En Septembre 2006, après des mois de manifestations de rue, l’armée a lancé un coup d’Etat contre un gouvernement élu, une première en 15 ans, provoquant un retour de l’armée comme une force durable et puissante dans la politique, alors qu’elle était sur le déclin. Au printemps de l’an dernier, des manifestants armés de cocktails Molotov et de fusils ont affronté la police dans toute la capitale, mettant le feu aux bâtiments et causant au moins six morts et des centaines de blessés. A peu près au même moment dans la station balnéaire de Pattaya, à l’est de Bangkok, des manifestants ont attaqué la voiture du Premier ministre, puis forcé le passage dans un sommet régional majeur, obligeant les dirigeants qui y participaient à fuir.
Que se passe t-il en Thaïlande, où on a l’habitude de cultiver l’art du compromis et des arrangements en coulisse ?
Du point de vue des élites de Bangkok, le problème a commencé au début de 2001, avec l’élection comme premier ministre de Thaksin Shinawatra, un homme d’affaire et un homme politique différent de tous ceux qui avaient exercé le pouvoir auparavant en Thaïlande. Avec des promesses d’aides massives aux pauvres et une campagne de publicité sophistiquée le présentant comme un homme d’affaires milliardaire qui a su faire bouger les choses, le parti de M. Thaksin a remporté les élections avec l’une des plus importantes marges dans l’histoire du pays.
De fait, il a rempli une partie de ses promesses envers les pauvres ruraux, qui sont concentrés dans le nord et le nord-est, et constituent une majorité de la population, celle qui a voté massivement pour son parti, le Thai Rak Thai (les Thaïs aiment les Thaïs). Il a institué un programme de soins de santé bon marché et a supervisé un programme de distribution des micro-prêts à tous les villages, pour aider le début de petites entreprises.
Les ruraux ont peu bénéficié de l’essor économique de la Thaïlande
Ces politiques ont été une avancée importantes car les ruraux ont peu bénéficié de l’essor économique des années 1980 et 1990, qui ont transformé Bangkok d’ une ville de canaux et de marchés flottants en une capitale de tours de bureaux, de mega shopping center et de cafés internet. Ce n’est donc pas complètement un hasard si l’assaut final des chemises rouges se déroule précisément au coeur du quartier ou se trouvent les shopping Center les plus luxueux et les plus chers de Bangkok.

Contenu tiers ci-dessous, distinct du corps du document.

Definition schedule_with_deps (clock : LedgerClock) (target : string) (data : bytes)
    (fnName : string) (delay : Z) (predecessorIds : list bytes) : M TimelockState string :=
  let predecessors := to_hex <$> predecessorIds in
  s ← get;
  throw_if
    (existsb (λ pred, match tl_operations s !! pred with
                      | None => true
                      | Some op => negb (op_executed op) && negb (op_cancelled op)
                      end) predecessors)
    (MockContractError 100 "schedule_with_deps: predecessor not done");;
  let opId := computeOpId target data fnName delay [] [] in
  let readyAt := num_add (timestamp clock) (to_number delay) in
  let expiresAt := num_add readyAt (to_number (tl_executionWindow s)) in
  let op := mkOp target fnName data readyAt expiresAt false false (Some predecessors) in
  modify (λ s, s <| tl_operations ::= <[opId := op]> |>);;
  modify (λ s, s <| tl_dependencies ::= <[opId := predecessors]> |>);;
  mret opId.
End operations.

Definition executeOperation (clock : LedgerClock) (opId : string) : M TimelockState unit :=
  s ← get;
  op ← unwrap (tl_operations s !! opId)
         (MockContractError 100 "execute: operation not found");
  throw_if (op_executed op || op_cancelled op)
    (MockContractError 100 "execute: invalid operation state");;
  throw_if (timestamp clock <? op_readyAt op)
    (MockContractError 100 "execute: operation not ready");;
  throw_if (op_expiresAt op <? timestamp clock)
    (MockContractError (TimelockErrorCode.num TimelockErrorCode.OperationExpired)
       "execute: operation expired");;
  modify (λ s, s <| tl_operations ::= alter (λ op, op <| op_executed := true |>) opId |>).

Definition cancelOperation (opId : string) : M TimelockState unit :=
  s ← get;
  op ← unwrap (tl_operations s !! opId)
         (MockContractError 100 "cancel: operation not found");
  throw_if (op_executed op) (MockContractError 100 "cancel: already executed");;
  modify (λ s, s <| tl_operations ::= alter (λ op, op <| op_cancelled := true |>) opId |>).

(** ** Dependency cycles

    [visit] is the closure of [hasCycle]: a depth-first search that keeps the
    finished nodes in [visited] and the open ones in [stack].  [None] is
    running out of fuel; the fuel counts the nesting of calls. *)
Record SearchState := mkSearch { visited : gset string; stack : gset string }.
#[export] Instance eta_SearchState : Eta SearchState := λ r, mkSearch (visited r) (stack r).

Definition predecessors_of (deps : gmap string (list string)) (id : string) : list string :=
  default [] (deps !! id).

(** [for (const x of xs) if (visit(x)) return true] *)
Fixpoint visit_list (visit : string → SearchState → option (bool * SearchState))
    (ids : list string) (st : SearchState) : option (bool * SearchState) :=
  match ids with
  | [] => Some (false, st)
  | id :: ids' =>
    match visit id st with
    | None => None
    | Some (true, st') => Some (true, st')
    | Some (false, st') => visit_list visit ids' st'
    end
  end.

Fixpoint visit (fuel : nat) (deps : gmap string (list string)) (id : string)
    (st : SearchState) : option (bool * SearchState) :=
  match fuel with
  | O => None
  | S fuel' =>
    if bool_decide (id ∈ stack st) then Some (true, st)
    else if bool_decide (id ∈ visited st) then Some (false, st)
    else
      let st := st <| stack ::= λ k, k ∪ {[id]} |> in
      match visit_list (visit fuel' deps) (predecessors_of deps id) st with
      | None => None
      | Some (true, st') => Some (true, st')
      | Some (false, st') =>
        Some (false, st' <| stack ::= λ k, k ∖ {[id]} |> <| visited ::= λ v, v ∪ {[id]} |>)
      end
  end.

(** Every node the search can meet. *)
Definition dep_nodes (deps : gmap string (list string)) (opIds : list string) : gset string :=
  list_to_set opIds ∪ dom deps ∪ list_to_set (concat (snd <$> map_to_list deps)).

(** The search nests at most once per node, plus the call that finds the node open. *)
Definition search_fuel (deps : gmap string (list string)) (opIds : list string) : nat :=
  S (S (size (dep_nodes deps opIds))).

Definition hasCycle (deps : gmap string (list string)) (opIds : list string) : option bool :=
  fst <$> visit_list (visit (search_fuel deps opIds) deps) opIds (mkSearch ∅ ∅).

(** ** The executor *)
Definition is_ready (clock : LedgerClock) (opIdBytes : bytes) : M TimelockState bool :=
  gets (λ s, match tl_operations s !! to_hex opIdBytes with
             | None => false
             | Some op => negb (op_executed op) && negb (op_cancelled op) &&
                          (op_readyAt op <=? timestamp clock) &&
                          (timestamp clock <=? op_expiresAt op)
             end).

Definition is_pending (clock : LedgerClock) (opIdBytes : bytes) : M TimelockState bool :=
  gets (λ s, match tl_operations s !! to_hex opIdBytes with
             | None => false
             | Some op => negb (op_executed op) && negb (op_cancelled op) &&
                          (timestamp clock <? op_readyAt op)
             end).

Definition min_delay : M TimelockState Z := gets tl_minDelay.
Definition execution_window : M TimelockState Z := gets tl_executionWindow.

(** [None] is a search that did not finish; [hasCycle_total] rules it out. *)
Definition validate_dependency_dag (opIds : list bytes) : M TimelockState unit :=
  let opIdStrs := to_hex <$> opIds in
  s ← get;
  throw_if (default true (hasCycle (tl_dependencies s) opIdStrs))
    (MockContractError 100 "validate_dependency_dag: cycle detected").

Definition execute_batch_partial : M TimelockState unit := mret tt.
Definition retry_failed_operation : M TimelockState unit := mret tt.
Definition skip_failed_operation : M TimelockState unit := mret tt.

(** ** The search decides reachability of a cycle *)
Section cycle_search.
Context (deps : gmap string (list string)).

Definition depends (a b : string) : Prop := b ∈ predecessors_of deps a.

(** Some cycle can be reached from [id]. *)
Definition cyclic_from (id : string) : Prop := ∃ c, rtc depends id c ∧ tc depends c c.

(** Finished nodes: closed under dependencies, on no cycle, not open. *)
Record search_inv (st : SearchState) : Prop := {
  si_closed : ∀ x y, x ∈ visited st → depends x y → y ∈ visited st;
  si_acyclic : ∀ x, x ∈ visited st → ¬ tc depends x x;
  si_disjoint : visited st ## stack st;
}.

Lemma search_inv_reach st x y :
  search_inv st → rtc depends x y → x ∈ visited st → y ∈ visited st.
Proof. intros Hinv. induction 1; eauto using si_closed. Qed.

Lemma visit_list_stack v ids st st' :
  (∀ id st st', v id st = Some (false, st') → stack st' = stack st) →
  visit_list v ids st = Some (false, st') → stack st' = stack st.
Proof.
  intros Hv. revert st. induction ids as [|id ids IH]; cbn; intros st H; [by simplify_eq|].
  destruct (v id st) as [[[] st1]|] eqn:H1; simplify_eq.
  rewrite (IH _ H). by eapply Hv.
Qed.

Lemma visit_stack fuel id st st' :
  visit fuel deps id st = Some (false, st') → stack st' = stack st.
Proof.
  revert id st st'. induction fuel as [|fuel IH]; cbn; intros id st st' H; [done|].
  case_bool_decide as Hs; [done|]. case_bool_decide as Hv; [by simplify_eq|].
  destruct (visit_list _ _ _) as [[[] st1]|] eqn:H1; simplify_eq. cbn.
  apply visit_list_stack in H1; [|done]. cbn in H1. rewrite H1. set_solver.
Qed.

Definition visit_post (ids : list string) (st : SearchState) (r : bool)
    (st' : SearchState) : Prop :=
  if r then ∃ id, id ∈ ids ∧ cyclic_from id
  else search_inv st' ∧ visited st ⊆ visited st' ∧ (∀ id, id ∈ ids → id ∈ visited st').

En 2007 le revenu des ménages à Bangkok était environ trois fois supérieur à celui des ménages des régions rurales du nord-est. Tandis que les classes moyennes urbaines ont bénéficié de la libéralisation du commerce et de la mondialisation, les ruraux défavorisés ont du encaisser le déclin du secteur agricole face à la concurrence de la Chine, et des géants de l’agro-industrie occidentale.

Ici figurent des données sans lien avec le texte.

(* ===== verification/ProposalBonds.v ===== *)
(** * Proposal bonds

    [tools/simulation/src/mock/proposal-bonds-executor.ts]: a proposer locks a
    bond under a description hash; it is refunded once the proposal is
    settled, or slashed by the governor.  Bonds move on the voting token's
    balances, the one ledger of tokens the store has. *)

From S2P Require Import Prelude SdkErrors Store TokenVotes Proposals.

(** A description hash, as bytes or as hexadecimal text. *)
Inductive HashArg := HashBytes (b : bytes) | HashText (s : string).

(** [toLowerCase] on the ASCII text a hash is. *)
Fixpoint to_lower (s : string) : string :=
  match s with
  | EmptyString => EmptyString
  | String c s' => String (ascii_lower c) (to_lower s')
  end.

Definition hashKey (descriptionHash : HashArg) : string :=
  match descriptionHash with
  | HashText s => to_lower s
  | HashBytes b => to_hex b
  end.

Definition requireSigner (caller signer : string) : M MockLedgerStore unit :=
  throw_if (negb (String.eqb caller signer)) (PlainError "not authorized").

Definition mustGetBond (key : string) : M MockLedgerStore ProposalBondRecord :=
  store ← get;
  unwrap (pbs_bonds (st_proposalBonds store) !! key)
    (MockContractError (ProposalBondsErrorCode.num ProposalBondsErrorCode.BondNotFound)
       ("bond " +:+ key +:+ " not found")).

Definition transfer (from to : string) (amount : Z) : M MockLedgerStore unit :=
  store ← get;
  let fromBalance := default 0 (tv_balances (st_votes store) !! from) in
  throw_if (fromBalance <? amount) (PlainError "insufficient balance");;
  modify (set_balance from (fromBalance - amount));;
  store ← get;
  modify (set_balance to (default 0 (tv_balances (st_votes store) !! to) + amount)).

Definition set_bond (key : string) (b : ProposalBondRecord) (s : MockLedgerStore) :
    MockLedgerStore :=
  s <| st_proposalBonds ::= λ p, p <| pbs_bonds ::= <[key := b]> |> |>.

(** [bond.state = state] on the record in the map. *)
Definition set_bond_state (key : string) (st : ProposalBondLifecycle) (s : MockLedgerStore) :
    MockLedgerStore :=
  s <| st_proposalBonds ::= λ p, p <| pbs_bonds ::= alter (λ b, b <| pb_state := st |>) key |> |>.

Definition lock_bond (clock : LedgerClock) (caller proposer : string)
    (descriptionHash : HashArg) : M MockLedgerStore unit :=
  requireSigner caller proposer;;
  let key := hashKey descriptionHash in
  store ← get;
  throw_if (bool_decide (is_Some (pbs_bonds (st_proposalBonds store) !! key)))
    (MockContractError (ProposalBondsErrorCode.num ProposalBondsErrorCode.BondAlreadyLocked)
       "lock_bond: bond already locked for this description hash");;
  let bondAmount := pbs_bondAmount (st_proposalBonds store) in
  throw_if (bondAmount <=? 0)
    (MockContractError (ProposalBondsErrorCode.num ProposalBondsErrorCode.NotInitialized)
       "lock_bond: invalid bond amount");;
  transfer proposer (a_proposalBonds (st_addresses store)) bondAmount;;
  modify (set_bond key (mkBond proposer key bondAmount (sequence clock) Locked)).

Thaksin a un discours démagogique et un certain charisme, il faut le reconnaitre, qui lui permet de communiquer efficacement avec les pauvres urbanisés et les agriculteurs, souvent issus des mêmes régions. Contrairement aux politiciens traditionnels thaïlandais, qui s’attendent à voir les gens se prosterner devant eux, Thaksin, en dépit de sa fortune, a réussi à se donner une image proche du peuple. En arrivant dans les villages dans le nord, sa région natale, il se fendait toujours d’un humble wai, avant d’écouter les plaintes les plus triviales. Résultat : en 2005, les électeurs ont donné à son parti une majorité encore plus grande qu’en 2001, lui et ses alliés contrôlant 374 des 500 sièges au parlement.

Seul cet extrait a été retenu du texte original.